▸ Records shown
⁂

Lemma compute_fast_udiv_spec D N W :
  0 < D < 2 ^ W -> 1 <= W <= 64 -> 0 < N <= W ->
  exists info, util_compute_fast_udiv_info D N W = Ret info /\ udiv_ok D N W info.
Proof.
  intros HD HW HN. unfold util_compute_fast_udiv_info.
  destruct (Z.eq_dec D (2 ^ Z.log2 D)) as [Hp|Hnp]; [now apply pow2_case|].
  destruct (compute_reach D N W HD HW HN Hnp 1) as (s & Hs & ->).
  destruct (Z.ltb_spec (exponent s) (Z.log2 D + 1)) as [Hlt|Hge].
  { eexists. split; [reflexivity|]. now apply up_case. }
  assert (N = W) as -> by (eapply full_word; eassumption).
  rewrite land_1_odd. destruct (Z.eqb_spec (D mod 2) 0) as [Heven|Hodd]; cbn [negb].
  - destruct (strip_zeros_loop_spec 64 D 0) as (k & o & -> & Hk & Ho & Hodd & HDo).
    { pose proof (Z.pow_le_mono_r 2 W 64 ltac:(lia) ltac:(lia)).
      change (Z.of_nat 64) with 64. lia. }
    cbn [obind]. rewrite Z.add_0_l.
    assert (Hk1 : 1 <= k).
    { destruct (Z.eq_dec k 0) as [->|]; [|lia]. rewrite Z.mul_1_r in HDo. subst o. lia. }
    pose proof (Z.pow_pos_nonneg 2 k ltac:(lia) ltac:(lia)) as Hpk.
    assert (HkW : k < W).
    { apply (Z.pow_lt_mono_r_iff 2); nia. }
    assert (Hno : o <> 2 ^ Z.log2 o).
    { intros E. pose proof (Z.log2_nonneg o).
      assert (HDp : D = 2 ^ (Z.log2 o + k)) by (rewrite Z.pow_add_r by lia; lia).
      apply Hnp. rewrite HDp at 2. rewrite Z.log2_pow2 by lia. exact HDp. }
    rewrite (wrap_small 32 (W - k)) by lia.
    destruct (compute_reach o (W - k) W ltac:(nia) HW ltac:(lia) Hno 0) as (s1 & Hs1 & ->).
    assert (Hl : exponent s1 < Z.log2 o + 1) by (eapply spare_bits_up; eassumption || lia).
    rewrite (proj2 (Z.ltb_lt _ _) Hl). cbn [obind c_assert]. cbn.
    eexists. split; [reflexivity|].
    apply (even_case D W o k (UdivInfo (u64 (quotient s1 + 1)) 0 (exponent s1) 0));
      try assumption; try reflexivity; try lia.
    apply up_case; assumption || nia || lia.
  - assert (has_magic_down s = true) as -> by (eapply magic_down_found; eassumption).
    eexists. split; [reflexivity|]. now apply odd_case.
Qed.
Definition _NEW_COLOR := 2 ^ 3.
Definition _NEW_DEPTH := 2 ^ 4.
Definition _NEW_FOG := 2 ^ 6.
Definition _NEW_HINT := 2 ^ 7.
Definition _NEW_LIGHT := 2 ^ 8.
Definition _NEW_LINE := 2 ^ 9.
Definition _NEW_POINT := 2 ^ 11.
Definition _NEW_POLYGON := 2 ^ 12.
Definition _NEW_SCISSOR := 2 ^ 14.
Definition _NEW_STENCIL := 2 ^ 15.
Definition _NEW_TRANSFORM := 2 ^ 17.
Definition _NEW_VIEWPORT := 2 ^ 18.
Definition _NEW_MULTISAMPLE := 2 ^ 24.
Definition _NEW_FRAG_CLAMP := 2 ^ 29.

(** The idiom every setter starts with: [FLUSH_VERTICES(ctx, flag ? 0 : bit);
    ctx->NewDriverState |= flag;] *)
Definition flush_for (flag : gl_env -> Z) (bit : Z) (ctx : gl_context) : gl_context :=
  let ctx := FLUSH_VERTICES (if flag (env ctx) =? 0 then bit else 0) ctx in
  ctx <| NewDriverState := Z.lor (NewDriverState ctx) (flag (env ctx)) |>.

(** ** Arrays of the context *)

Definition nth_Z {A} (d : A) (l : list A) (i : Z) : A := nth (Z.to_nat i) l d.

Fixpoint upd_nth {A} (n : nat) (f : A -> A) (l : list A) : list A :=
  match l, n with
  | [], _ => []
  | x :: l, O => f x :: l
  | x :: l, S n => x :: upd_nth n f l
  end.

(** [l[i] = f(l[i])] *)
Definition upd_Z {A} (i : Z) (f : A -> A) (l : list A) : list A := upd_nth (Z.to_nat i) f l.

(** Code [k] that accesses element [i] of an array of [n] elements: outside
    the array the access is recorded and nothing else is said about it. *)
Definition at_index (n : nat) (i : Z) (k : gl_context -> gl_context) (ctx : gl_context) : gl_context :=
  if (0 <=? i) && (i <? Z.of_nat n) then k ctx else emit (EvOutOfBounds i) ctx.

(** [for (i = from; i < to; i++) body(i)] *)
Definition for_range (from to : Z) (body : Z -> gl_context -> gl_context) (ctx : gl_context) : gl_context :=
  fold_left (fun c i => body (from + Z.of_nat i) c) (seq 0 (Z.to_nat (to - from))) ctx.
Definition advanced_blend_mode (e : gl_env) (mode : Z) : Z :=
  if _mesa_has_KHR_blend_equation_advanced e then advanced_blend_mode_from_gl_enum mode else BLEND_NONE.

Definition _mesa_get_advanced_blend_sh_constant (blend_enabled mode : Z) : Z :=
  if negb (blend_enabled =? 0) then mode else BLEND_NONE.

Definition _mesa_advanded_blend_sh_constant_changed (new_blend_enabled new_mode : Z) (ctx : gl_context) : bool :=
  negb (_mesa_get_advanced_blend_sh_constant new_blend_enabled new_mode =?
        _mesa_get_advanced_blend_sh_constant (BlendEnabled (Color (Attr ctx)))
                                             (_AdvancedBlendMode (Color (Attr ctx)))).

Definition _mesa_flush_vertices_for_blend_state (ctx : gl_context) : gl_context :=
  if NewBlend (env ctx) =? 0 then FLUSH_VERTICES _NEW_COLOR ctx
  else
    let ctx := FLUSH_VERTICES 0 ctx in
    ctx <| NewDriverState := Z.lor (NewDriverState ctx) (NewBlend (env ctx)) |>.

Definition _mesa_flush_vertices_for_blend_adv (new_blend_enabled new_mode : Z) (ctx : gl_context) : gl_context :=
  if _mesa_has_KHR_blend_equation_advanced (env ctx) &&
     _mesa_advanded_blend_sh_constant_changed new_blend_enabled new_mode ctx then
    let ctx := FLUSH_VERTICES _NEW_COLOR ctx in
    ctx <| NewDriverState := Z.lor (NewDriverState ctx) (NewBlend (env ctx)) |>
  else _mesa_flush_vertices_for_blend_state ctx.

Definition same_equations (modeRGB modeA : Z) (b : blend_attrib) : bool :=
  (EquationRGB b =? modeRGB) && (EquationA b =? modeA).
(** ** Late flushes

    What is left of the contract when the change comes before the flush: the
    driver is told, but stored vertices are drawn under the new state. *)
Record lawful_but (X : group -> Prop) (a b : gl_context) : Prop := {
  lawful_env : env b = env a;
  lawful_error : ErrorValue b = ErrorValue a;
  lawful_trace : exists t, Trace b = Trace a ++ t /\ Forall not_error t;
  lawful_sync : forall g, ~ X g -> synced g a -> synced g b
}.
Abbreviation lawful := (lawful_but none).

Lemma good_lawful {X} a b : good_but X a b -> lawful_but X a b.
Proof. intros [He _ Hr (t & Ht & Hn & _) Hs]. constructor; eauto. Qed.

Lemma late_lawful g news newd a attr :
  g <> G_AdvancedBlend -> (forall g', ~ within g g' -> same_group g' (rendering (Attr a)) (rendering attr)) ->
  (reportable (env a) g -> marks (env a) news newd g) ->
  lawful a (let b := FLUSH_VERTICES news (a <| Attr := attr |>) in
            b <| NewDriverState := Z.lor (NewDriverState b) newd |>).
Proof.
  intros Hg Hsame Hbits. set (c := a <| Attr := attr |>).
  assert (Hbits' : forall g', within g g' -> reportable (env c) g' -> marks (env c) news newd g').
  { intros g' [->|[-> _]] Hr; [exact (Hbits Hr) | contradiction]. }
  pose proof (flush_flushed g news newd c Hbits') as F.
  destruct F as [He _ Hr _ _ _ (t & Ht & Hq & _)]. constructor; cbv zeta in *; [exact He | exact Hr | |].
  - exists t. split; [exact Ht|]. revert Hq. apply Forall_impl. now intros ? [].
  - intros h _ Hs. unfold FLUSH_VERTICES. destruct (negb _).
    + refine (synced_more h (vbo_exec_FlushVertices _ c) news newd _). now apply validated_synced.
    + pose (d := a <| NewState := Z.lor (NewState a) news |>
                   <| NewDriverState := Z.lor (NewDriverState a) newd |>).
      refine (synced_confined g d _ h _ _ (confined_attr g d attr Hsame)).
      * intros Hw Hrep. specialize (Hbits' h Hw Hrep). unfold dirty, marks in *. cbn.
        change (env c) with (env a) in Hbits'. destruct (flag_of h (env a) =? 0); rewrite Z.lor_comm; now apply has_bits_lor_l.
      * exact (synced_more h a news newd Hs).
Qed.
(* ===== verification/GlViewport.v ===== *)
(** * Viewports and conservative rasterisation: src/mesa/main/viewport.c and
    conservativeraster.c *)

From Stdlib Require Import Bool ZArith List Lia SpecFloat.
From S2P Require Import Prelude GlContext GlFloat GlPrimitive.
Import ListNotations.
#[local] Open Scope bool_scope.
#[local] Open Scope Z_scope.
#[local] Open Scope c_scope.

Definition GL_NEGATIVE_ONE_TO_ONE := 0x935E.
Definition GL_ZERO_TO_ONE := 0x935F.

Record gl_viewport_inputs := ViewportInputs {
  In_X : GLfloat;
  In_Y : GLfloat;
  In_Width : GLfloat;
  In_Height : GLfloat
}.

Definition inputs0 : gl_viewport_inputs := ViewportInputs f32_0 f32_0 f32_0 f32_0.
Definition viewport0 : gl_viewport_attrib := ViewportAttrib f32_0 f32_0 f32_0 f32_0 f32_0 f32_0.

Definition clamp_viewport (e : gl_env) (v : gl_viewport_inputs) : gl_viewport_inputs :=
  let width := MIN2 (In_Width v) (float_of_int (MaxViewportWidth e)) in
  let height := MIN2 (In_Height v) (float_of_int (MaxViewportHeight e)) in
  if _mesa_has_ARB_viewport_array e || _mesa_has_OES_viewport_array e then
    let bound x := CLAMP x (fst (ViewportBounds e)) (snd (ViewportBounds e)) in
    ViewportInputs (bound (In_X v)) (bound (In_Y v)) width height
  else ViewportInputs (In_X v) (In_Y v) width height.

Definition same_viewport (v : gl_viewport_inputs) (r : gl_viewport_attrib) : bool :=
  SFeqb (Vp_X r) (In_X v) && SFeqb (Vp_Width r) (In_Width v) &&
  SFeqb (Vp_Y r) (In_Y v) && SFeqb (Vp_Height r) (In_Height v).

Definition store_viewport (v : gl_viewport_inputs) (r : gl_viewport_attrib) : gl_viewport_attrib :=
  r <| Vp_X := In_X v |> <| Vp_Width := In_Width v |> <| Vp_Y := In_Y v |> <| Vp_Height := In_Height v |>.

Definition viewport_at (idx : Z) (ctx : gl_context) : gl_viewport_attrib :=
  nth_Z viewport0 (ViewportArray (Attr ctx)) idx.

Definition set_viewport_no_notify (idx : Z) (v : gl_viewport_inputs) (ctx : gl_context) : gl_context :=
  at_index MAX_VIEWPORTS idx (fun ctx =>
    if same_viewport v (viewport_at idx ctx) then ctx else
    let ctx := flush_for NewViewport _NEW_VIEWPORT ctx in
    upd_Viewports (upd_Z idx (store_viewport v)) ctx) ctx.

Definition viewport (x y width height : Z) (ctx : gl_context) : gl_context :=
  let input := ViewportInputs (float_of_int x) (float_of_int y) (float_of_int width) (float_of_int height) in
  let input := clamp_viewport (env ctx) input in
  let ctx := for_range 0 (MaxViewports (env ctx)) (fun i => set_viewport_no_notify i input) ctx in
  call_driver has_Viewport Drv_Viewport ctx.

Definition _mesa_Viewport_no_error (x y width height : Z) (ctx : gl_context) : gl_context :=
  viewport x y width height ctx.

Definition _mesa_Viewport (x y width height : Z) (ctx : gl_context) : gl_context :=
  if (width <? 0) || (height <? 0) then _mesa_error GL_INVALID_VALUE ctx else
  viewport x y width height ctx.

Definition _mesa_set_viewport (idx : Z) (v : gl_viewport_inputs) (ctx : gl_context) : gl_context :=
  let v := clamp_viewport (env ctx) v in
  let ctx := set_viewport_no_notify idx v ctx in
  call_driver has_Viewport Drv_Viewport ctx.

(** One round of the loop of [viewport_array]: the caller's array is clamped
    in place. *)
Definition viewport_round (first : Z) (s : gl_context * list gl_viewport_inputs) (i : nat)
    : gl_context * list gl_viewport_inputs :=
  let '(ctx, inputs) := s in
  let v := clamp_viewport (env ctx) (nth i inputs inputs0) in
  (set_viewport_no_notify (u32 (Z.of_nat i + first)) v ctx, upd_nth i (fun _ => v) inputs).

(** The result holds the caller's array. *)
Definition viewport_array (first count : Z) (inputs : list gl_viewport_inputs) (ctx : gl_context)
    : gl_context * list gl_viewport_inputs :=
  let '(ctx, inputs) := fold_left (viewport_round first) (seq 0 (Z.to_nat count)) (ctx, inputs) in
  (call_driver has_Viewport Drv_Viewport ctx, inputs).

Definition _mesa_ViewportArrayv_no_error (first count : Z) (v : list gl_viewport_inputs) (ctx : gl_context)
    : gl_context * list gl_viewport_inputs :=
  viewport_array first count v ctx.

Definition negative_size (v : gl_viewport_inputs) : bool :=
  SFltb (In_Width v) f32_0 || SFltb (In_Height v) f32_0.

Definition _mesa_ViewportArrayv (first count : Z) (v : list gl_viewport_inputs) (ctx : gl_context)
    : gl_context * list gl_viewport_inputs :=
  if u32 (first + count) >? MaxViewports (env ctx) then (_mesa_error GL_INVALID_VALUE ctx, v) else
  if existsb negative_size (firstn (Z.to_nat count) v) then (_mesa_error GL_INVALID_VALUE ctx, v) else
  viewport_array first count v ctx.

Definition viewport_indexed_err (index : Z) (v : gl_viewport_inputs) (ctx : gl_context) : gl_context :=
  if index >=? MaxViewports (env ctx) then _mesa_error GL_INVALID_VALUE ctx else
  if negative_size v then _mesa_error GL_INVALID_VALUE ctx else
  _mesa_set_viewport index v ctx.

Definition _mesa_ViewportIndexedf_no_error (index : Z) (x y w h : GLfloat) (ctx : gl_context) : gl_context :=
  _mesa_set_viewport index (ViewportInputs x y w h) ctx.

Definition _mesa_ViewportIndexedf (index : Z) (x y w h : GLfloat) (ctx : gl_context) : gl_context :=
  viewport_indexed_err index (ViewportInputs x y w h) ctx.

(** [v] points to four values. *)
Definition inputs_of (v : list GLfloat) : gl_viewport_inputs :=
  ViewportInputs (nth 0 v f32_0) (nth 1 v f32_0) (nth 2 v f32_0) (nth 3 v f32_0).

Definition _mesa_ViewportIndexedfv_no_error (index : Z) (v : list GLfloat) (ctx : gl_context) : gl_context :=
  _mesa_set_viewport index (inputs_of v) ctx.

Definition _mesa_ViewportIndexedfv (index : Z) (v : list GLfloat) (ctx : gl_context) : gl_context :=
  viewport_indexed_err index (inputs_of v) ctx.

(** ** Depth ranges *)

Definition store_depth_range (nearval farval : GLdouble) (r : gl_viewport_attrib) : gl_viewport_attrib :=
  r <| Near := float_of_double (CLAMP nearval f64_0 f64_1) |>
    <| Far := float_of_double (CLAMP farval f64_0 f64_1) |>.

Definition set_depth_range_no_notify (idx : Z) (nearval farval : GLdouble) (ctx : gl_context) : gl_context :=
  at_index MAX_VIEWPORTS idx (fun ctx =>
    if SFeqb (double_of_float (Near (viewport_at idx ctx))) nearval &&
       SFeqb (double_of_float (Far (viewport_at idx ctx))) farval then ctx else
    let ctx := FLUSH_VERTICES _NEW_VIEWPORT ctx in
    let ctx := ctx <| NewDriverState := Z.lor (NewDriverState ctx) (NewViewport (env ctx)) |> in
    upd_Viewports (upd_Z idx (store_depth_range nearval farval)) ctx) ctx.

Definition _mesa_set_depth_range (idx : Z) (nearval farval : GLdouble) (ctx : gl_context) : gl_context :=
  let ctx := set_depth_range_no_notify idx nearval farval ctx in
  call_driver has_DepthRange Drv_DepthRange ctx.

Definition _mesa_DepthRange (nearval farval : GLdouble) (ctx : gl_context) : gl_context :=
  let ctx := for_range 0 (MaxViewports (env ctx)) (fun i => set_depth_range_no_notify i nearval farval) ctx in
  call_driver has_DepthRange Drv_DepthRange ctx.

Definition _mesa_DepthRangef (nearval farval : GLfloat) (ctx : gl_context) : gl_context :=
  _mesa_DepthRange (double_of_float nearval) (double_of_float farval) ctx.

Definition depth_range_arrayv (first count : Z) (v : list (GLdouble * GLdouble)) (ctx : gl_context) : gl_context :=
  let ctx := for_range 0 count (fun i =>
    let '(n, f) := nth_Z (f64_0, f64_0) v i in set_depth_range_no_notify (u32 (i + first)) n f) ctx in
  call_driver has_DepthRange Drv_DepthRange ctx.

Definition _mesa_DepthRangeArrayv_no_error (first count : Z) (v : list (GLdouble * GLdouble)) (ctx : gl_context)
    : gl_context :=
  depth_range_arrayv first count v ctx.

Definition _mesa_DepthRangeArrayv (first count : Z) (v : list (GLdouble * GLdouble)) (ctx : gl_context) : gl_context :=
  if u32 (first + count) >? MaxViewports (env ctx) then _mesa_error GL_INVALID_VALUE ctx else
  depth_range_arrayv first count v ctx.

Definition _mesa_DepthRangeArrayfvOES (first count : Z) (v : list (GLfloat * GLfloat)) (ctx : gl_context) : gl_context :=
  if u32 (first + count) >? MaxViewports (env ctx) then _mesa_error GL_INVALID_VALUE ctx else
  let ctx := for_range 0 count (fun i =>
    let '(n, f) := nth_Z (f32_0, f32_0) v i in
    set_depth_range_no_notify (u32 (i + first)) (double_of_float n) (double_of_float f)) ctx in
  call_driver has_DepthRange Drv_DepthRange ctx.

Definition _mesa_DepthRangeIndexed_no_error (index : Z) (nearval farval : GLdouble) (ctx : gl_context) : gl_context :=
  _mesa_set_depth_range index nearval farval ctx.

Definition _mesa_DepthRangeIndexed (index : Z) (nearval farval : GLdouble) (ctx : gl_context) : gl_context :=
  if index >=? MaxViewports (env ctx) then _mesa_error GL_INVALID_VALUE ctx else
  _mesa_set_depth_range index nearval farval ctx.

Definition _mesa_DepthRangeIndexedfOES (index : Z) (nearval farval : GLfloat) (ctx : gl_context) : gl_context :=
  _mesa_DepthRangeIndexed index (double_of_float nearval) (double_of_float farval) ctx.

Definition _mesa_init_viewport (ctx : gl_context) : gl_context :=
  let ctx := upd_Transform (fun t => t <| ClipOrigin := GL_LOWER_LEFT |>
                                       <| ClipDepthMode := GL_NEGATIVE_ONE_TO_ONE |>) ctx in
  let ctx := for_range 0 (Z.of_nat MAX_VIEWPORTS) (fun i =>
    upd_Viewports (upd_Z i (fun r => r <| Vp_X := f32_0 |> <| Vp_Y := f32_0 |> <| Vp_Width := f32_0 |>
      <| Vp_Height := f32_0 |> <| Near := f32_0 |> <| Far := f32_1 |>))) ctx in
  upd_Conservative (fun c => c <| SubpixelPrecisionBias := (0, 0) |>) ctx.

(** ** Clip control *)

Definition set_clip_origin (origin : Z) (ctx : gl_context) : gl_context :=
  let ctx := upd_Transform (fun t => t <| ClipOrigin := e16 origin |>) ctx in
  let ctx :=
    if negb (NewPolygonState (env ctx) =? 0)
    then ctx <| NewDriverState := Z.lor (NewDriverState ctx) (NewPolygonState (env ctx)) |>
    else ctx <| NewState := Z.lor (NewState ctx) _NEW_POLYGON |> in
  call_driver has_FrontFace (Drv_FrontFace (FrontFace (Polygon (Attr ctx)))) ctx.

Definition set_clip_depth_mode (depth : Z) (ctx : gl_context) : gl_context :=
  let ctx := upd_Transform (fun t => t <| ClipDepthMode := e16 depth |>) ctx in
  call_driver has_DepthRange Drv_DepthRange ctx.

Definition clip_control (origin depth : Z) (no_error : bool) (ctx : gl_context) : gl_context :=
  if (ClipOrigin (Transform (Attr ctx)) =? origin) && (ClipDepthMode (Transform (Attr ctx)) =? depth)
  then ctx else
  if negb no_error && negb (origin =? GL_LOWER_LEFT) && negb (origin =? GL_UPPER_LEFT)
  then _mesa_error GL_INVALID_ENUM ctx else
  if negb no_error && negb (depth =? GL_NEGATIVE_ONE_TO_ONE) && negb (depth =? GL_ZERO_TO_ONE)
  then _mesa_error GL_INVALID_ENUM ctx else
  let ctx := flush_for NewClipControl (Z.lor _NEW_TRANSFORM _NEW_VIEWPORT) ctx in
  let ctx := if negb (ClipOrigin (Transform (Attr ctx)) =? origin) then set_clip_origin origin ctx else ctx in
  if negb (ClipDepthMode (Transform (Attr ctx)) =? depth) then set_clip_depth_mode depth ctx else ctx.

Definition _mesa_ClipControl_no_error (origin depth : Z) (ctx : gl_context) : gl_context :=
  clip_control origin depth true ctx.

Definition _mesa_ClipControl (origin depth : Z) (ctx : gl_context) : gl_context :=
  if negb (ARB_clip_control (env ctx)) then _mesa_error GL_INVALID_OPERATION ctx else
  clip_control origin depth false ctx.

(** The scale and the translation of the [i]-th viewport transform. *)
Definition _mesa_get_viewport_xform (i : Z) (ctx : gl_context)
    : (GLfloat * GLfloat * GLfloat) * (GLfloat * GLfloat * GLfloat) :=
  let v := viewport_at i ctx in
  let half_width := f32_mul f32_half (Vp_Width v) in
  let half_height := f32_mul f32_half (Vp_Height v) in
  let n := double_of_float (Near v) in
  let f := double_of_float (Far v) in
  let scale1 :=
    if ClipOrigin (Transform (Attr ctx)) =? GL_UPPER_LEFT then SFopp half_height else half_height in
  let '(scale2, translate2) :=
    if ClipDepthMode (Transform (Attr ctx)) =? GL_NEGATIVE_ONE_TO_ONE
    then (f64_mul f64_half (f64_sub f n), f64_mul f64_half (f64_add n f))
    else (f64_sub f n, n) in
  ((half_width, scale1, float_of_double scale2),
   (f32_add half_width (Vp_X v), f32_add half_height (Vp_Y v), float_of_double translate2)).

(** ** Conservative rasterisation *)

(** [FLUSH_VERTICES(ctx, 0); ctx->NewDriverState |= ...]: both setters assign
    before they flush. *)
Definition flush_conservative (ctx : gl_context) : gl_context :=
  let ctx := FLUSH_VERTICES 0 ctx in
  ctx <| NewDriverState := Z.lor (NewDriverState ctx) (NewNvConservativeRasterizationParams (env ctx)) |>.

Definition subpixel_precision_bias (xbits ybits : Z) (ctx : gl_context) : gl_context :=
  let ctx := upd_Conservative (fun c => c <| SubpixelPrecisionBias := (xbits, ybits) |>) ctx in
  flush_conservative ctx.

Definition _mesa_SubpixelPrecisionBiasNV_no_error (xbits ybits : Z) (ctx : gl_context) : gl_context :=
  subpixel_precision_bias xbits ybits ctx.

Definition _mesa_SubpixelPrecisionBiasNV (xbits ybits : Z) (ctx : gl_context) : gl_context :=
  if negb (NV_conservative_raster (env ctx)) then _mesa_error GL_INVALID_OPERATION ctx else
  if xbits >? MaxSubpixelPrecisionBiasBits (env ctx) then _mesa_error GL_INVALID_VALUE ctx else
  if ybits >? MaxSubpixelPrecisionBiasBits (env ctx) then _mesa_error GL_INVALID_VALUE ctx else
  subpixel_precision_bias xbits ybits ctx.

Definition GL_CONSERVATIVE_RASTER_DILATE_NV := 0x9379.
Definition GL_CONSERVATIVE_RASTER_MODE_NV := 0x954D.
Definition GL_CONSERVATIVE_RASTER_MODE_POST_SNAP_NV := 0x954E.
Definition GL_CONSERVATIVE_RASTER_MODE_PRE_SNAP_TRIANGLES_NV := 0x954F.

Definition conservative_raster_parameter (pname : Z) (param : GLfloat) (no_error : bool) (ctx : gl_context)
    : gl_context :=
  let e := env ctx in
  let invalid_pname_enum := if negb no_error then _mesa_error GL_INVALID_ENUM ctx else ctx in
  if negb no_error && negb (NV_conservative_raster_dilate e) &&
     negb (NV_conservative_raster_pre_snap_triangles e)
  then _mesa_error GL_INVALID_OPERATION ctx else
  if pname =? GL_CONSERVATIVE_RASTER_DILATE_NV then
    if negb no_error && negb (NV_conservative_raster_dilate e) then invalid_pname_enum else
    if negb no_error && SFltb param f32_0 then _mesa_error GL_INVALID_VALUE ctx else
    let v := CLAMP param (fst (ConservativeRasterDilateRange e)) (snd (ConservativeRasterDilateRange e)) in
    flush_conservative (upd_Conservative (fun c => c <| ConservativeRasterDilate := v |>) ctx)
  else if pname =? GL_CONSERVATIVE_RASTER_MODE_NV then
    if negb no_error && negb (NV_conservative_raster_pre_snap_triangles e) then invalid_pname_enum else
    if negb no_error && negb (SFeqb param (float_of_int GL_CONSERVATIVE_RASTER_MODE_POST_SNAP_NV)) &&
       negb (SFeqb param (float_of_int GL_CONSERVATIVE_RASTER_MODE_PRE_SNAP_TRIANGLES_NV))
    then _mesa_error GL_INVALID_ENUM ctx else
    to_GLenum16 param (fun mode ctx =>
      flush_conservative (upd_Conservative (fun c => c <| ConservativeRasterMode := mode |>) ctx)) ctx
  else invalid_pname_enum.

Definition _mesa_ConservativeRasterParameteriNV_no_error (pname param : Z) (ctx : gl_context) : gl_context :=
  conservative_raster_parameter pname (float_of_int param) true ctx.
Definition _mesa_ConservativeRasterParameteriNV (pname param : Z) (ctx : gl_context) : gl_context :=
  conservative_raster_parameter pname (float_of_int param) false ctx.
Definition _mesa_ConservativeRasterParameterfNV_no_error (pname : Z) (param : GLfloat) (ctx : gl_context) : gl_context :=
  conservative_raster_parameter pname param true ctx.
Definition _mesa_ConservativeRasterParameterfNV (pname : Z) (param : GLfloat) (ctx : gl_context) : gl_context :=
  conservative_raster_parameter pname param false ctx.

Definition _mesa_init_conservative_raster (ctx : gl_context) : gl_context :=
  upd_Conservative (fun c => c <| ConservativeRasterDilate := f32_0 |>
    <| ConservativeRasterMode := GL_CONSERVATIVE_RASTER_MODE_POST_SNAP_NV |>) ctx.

⁂

▸ To do
Your task is to count the lines in the material containing the word "NewPolygonState" and to state only that number.

▸ Task output
2